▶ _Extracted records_
(* ===== verification/Readiness.v ===== *)
(** What the Ready condition tells whoever waits for it: the condition a delivery
    writes is True only when both clusters took the whole render and every object
    was then found healthy. *)

From S2P Require Import Prelude Value Apimachinery Types Clients Manifest Order Boundary Applier Transform Controller Outcomes Safety ApplierProps Deliver Reference Simulator ReconcileProps DeliverProps.

#[local] Opaque IsClusterScoped computeHealth prepared OwnedByValue.

(** [t] contains the accepted apply of [u] and, as the next call, a GET of the same
    object that was answered with a healthy one. *)
Definition found_healthy {U : Unstructured} (c : client) (u : obj) (t : list event) : Prop :=
  exists t1 live t2,
    t = (t1 ++ EvPatch c u None :: EvGet c (GetGroupVersionKind u) (ObjectKeyFromObject u) (Ok live) :: t2)%list /\
    computeHealth (Some live) = HealthHealthy.

Definition settled (rs : ResourceStatus) : Prop :=
  rs_Health rs ∉ [HealthDegraded; HealthProgressing; HealthUnknown].

Section Readiness.
Context {U : Unstructured} {E : ApiErrors} {B : Boundary}.

Lemma found_healthy_app_l c u t t' : found_healthy c u t -> found_healthy c u (t ++ t').
Proof.
  intros (t1 & live & t2 & -> & H). exists t1, live, (t2 ++ t')%list. by rewrite <- app_assoc.
Qed.

Lemma found_healthy_app_r c u t t' : found_healthy c u t' -> found_healthy c u (t ++ t').
Proof.
  intros (t1 & live & t2 & -> & H). exists (t ++ t1)%list, live, t2. by rewrite app_assoc.
Qed.

Lemma settled_health u : computeHealth (Some u) ∉ [HealthDegraded; HealthProgressing; HealthUnknown] ->
  computeHealth (Some u) = HealthHealthy.
Proof.
  intros Hn. destruct (computeHealth_cases u) as [Hin|Hin]; [done|].
  destruct Hn. rewrite Hin. by repeat constructor.
Qed.

Context `{!FaithfulServer B}.

Lemma apply_outcome_healthy c u ob err h t :
  apply_outcome c u ob err h t -> h ∉ [HealthDegraded; HealthProgressing; HealthUnknown] -> found_healthy c u t.
Proof.
  destruct 1 as [e|live e|pre e|pre h u' r Hg (f & s & ->) ->]; intros Hs;
    try (destruct Hs; by repeat constructor).
  destruct r as [live|e]; [|destruct Hs; by repeat constructor].
  destruct (patch_identity c f u s) as (Hk & Hns & Hn). rewrite Hk.
  unfold ObjectKeyFromObject at 1. rewrite Hns, Hn.
  exists pre, live, []. split; [done|]. by apply settled_health.
Qed.

Lemma apply_all_healthy c ob ms out errs t m :
  apply_all_outcome c ob ms out errs t -> Forall settled out -> m ∈ ms ->
  found_healthy c (prepared (m_Unstructured m) ob) t.
Proof.
  induction 1 as [|m' ms st out err errs t ts [_ Ho] _ IH]; [intros; in_list|].
  intros [Hs Hall]%Forall_cons [->|Hm]%elem_of_cons;
    [by eapply found_healthy_app_l, apply_outcome_healthy|by apply found_healthy_app_r, IH].
Qed.

Lemma half_healthy cr c ms out ret ea ep ta tp m :
  half cr c ms out ret ea ep ta tp -> Forall settled out -> m ∈ ms ->
  found_healthy c (prepared (m_Unstructured m) (owner_value cr)) ta.
Proof. intros (ms' & errs & errs' & _ & Ha & _). by eapply apply_all_healthy. Qed.

Lemma ready_condition_true cr seed shoot :
  c_Status (ready_condition cr seed shoot) = ConditionTrue -> Forall settled (seed ++ shoot).
Proof.
  intros Hc. apply Forall_forall. by apply (ready_condition_is_worst seed shoot).
Qed.
End Readiness.

(** The status is written after all other calls of a delivery. *)
Lemma delivery_writes_status_last {U : Unstructured} {E : ApiErrors} {L : MetaLib} {B : Boundary}
  cr seed shoot res tc so sho cond e ev t1 cr' left_ e' t2 :
  deliver_outcome cr seed shoot res tc so sho cond e ->
  (tc ++ [ev])%list = (t1 ++ EvStatusUpdate cr' left_ e' :: t2)%list ->
  t1 = tc /\ ev = EvStatusUpdate cr' left_ e'.
Proof.
  intros Hd Ht.
  assert (forall x, x ∈ tc -> status_written x = None) as Hno.
  { intros x Hx. destruct (deliver_outcome_calls _ _ _ _ _ _ _ _ _ _ Hd Hx)
      as [(_ & _ & Hq & _)|(c & ms & out & ret & ea & ep & ta & tp & _ & Hh & Hin)]; [done|].
    apply half_client, on_client_no_cr in Hh. rewrite Forall_forall in Hh. by apply Hh. }
  apply app_eq_inv in Ht as [(k & Hk & Hk')|(k & -> & Hk)].
  - destruct k as [|x k]; [rewrite app_nil_r in Hk; by injection Hk' as <-|].
    injection Hk' as <- _. discriminate (Hno (EvStatusUpdate cr' left_ e')).
    rewrite Hk, elem_of_app, elem_of_cons. by right; left.
  - destruct k as [|x k]; [rewrite app_nil_r; by injection Hk as <-|]. by destruct k.
Qed.

Section Claim.
Context {U : Unstructured} {E : ApiErrors} {L : MetaLib} {P : PatchLib} {B : Boundary}
  {SP : SourcePackage B} (r : Reconciler) `{!ReconcilerContract r} (LL : MetaLibLaws L) (FS : FaithfulServer B).

(** What a Ready=True in the CR [cr'] written says of the calls [t] before it. *)
Definition ready_means (cr cr' : DualDeploymentOperator) (seed shoot : list Manifest) (t : list event) : Prop :=
  (exists cfg,
    (forall m, m ∈ seed -> found_healthy SeedClient (prepared (m_Unstructured m) (owner_value cr)) t) /\
    (forall m, m ∈ shoot -> found_healthy (ShootClient cfg) (prepared (m_Unstructured m) (owner_value cr)) t)) /\
  Forall settled (status_SeedResources (cr_Status cr') ++ status_ShootResources (cr_Status cr')).

Lemma two_halves_healthy cr cfg seed shoot out out' ret ret' ea ea' ep ep' ta ta' tp tp' t :
  half cr (ShootClient cfg) (SortForApply shoot) out ret ea ep ta tp ->
  half cr SeedClient (SortForApply seed) out' ret' ea' ep' ta' tp' ->
  Forall settled ((out' ++ ret') ++ (out ++ ret)) ->
  (forall c u, found_healthy c u ta \/ found_healthy c u ta' -> found_healthy c u t) ->
  exists cfg,
    (forall m, m ∈ seed -> found_healthy SeedClient (prepared (m_Unstructured m) (owner_value cr)) t) /\
    (forall m, m ∈ shoot -> found_healthy (ShootClient cfg) (prepared (m_Unstructured m) (owner_value cr)) t).
Proof.
  rewrite !Forall_app. intros Hh Hh' [[Hs _] [Hs' _]] Ht. exists cfg.
  split; intros m Hm%elem_of_SortForApply; apply Ht; [right|left]; by eapply half_healthy.
Qed.

(** C6: Ready=True is truthful. Whenever the status a delivery writes carries a Ready
    condition with status True, the condition is for the generation that was
    delivered, each object of both renders was accepted by its cluster in this run
    and answered the very next GET as healthy, and no entry of the inventories
    written is Degraded, Progressing or Unknown. In particular Ready is never True
    while the shoot is out of reach or the seed is held back. *)
Theorem ready_means_delivered cr seed shoot :
  post (deliver r cr seed shoot) (fun _ t => forall t1 cr' left_ e t2 c,
    t = (t1 ++ EvStatusUpdate cr' left_ e :: t2)%list ->
    find_condition "Ready" (status_Conditions (cr_Status cr')) = Some c -> c_Status c = ConditionTrue ->
    c_ObservedGeneration c = meta_Generation (cr_meta cr) /\ ready_means cr cr' seed shoot t1).
Proof.
  eapply post_mono; [by apply post_deliver|].
  intros res t (tc & ts & so & sho & cond & e & -> & (now & now' & lf & ->) & Hd) t1 cr' left_ e' t2 c Ht Hc Htrue.
  destruct (delivery_writes_status_last _ _ _ _ _ _ _ _ _ _ _ _ _ _ _ Hd Ht) as [-> [= <- _ _]]. clear Ht.
  assert (c_Type cond = "Ready") as Hty.
  { destruct Hd; try done; by apply ready_condition_is_worst. }
  destruct (SetStatusCondition_same now (status_Conditions (cr_Status cr)) cond) as (c' & Hc' & _ & Hst & _ & _ & Hgen).
  rewrite Hty in Hc'. cbn in Hc. rewrite Hc in Hc'. injection Hc' as <-. rewrite <- Hst in Htrue. rewrite <- Hgen.
  clear Hc Hst Hgen Hty.
  destruct Hd as [| | |tb cfg ta ta' tp tp' out out' ret ret' ea ea' ep ep' e _ _ Hh _ Hh'
                 |tb cfg ta ta' tp tp' out out' ret ret' ea ea' ep ep' e _ _ Hh Hh']; [done..| |];
    (split; [done|]); apply ready_condition_true in Htrue; (split; [|done]);
    (eapply two_halves_healthy; [exact Hh|exact Hh'|exact Htrue|]); intros c0 u [H|H];
    repeat first [exact H|apply found_healthy_app_l; exact H|apply found_healthy_app_r].
Qed.
End Claim.

(** ** Witness *)

Import RefInstances.

(** The CRD as the shoot serves it once it is established. *)
Definition s_established : obj :=
  vset s_crd ["status"; "conditions"]
    (VSlice [VMap {["type" := VString "Established"; "status" := VString "True"]}]).
Definition s_settled : list Manifest := [mkManifest s_webhook ""; mkManifest s_established ""].

#[local] Instance wit_source : SourcePackage sim_Boundary := fixed_source s_seed s_settled.
Abbreviation wit_deliver := (deliver (production_reconciler sim_Boundary) s_live_cr s_seed).

(** The reasons of the Ready conditions written. *)
Definition ready_written (t : list event) : list (option string) :=
  omap (fun ev => match status_written ev with
                  | Some cr => Some (c_Reason <$> find_condition "Ready" (status_Conditions (cr_Status cr)))
                  | None => None
                  end) t.

Lemma ready_means_delivered_witness :
  post (wit_deliver s_settled) (fun _ t => forall t1 cr' left_ e t2 c,
    t = (t1 ++ EvStatusUpdate cr' left_ e :: t2)%list ->
    find_condition "Ready" (status_Conditions (cr_Status cr')) = Some c -> c_Status c = ConditionTrue ->
    c_ObservedGeneration c = meta_Generation (cr_meta s_live_cr) /\ ready_means s_live_cr cr' s_seed s_settled t1) /\
  ready_written (calls_of (wit_deliver s_settled s_live_world)) = [Some "ReconcileSuccess"] /\
  ready_written (calls_of (wit_deliver s_shoot s_live_world)) = [Some "Progressing"].
Proof.
  split; [|split; by vm_compute]. exact (ready_means_delivered _ _ _ s_live_cr s_seed s_settled).
Defined.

▶ _YOUR INSTRUCTIONS_
Copy out the lines of the data where the string "that" occurs.

▶ _WRITTEN REPLY_
    object that was answered with a healthy one. *)
    condition with status True, the condition is for the generation that was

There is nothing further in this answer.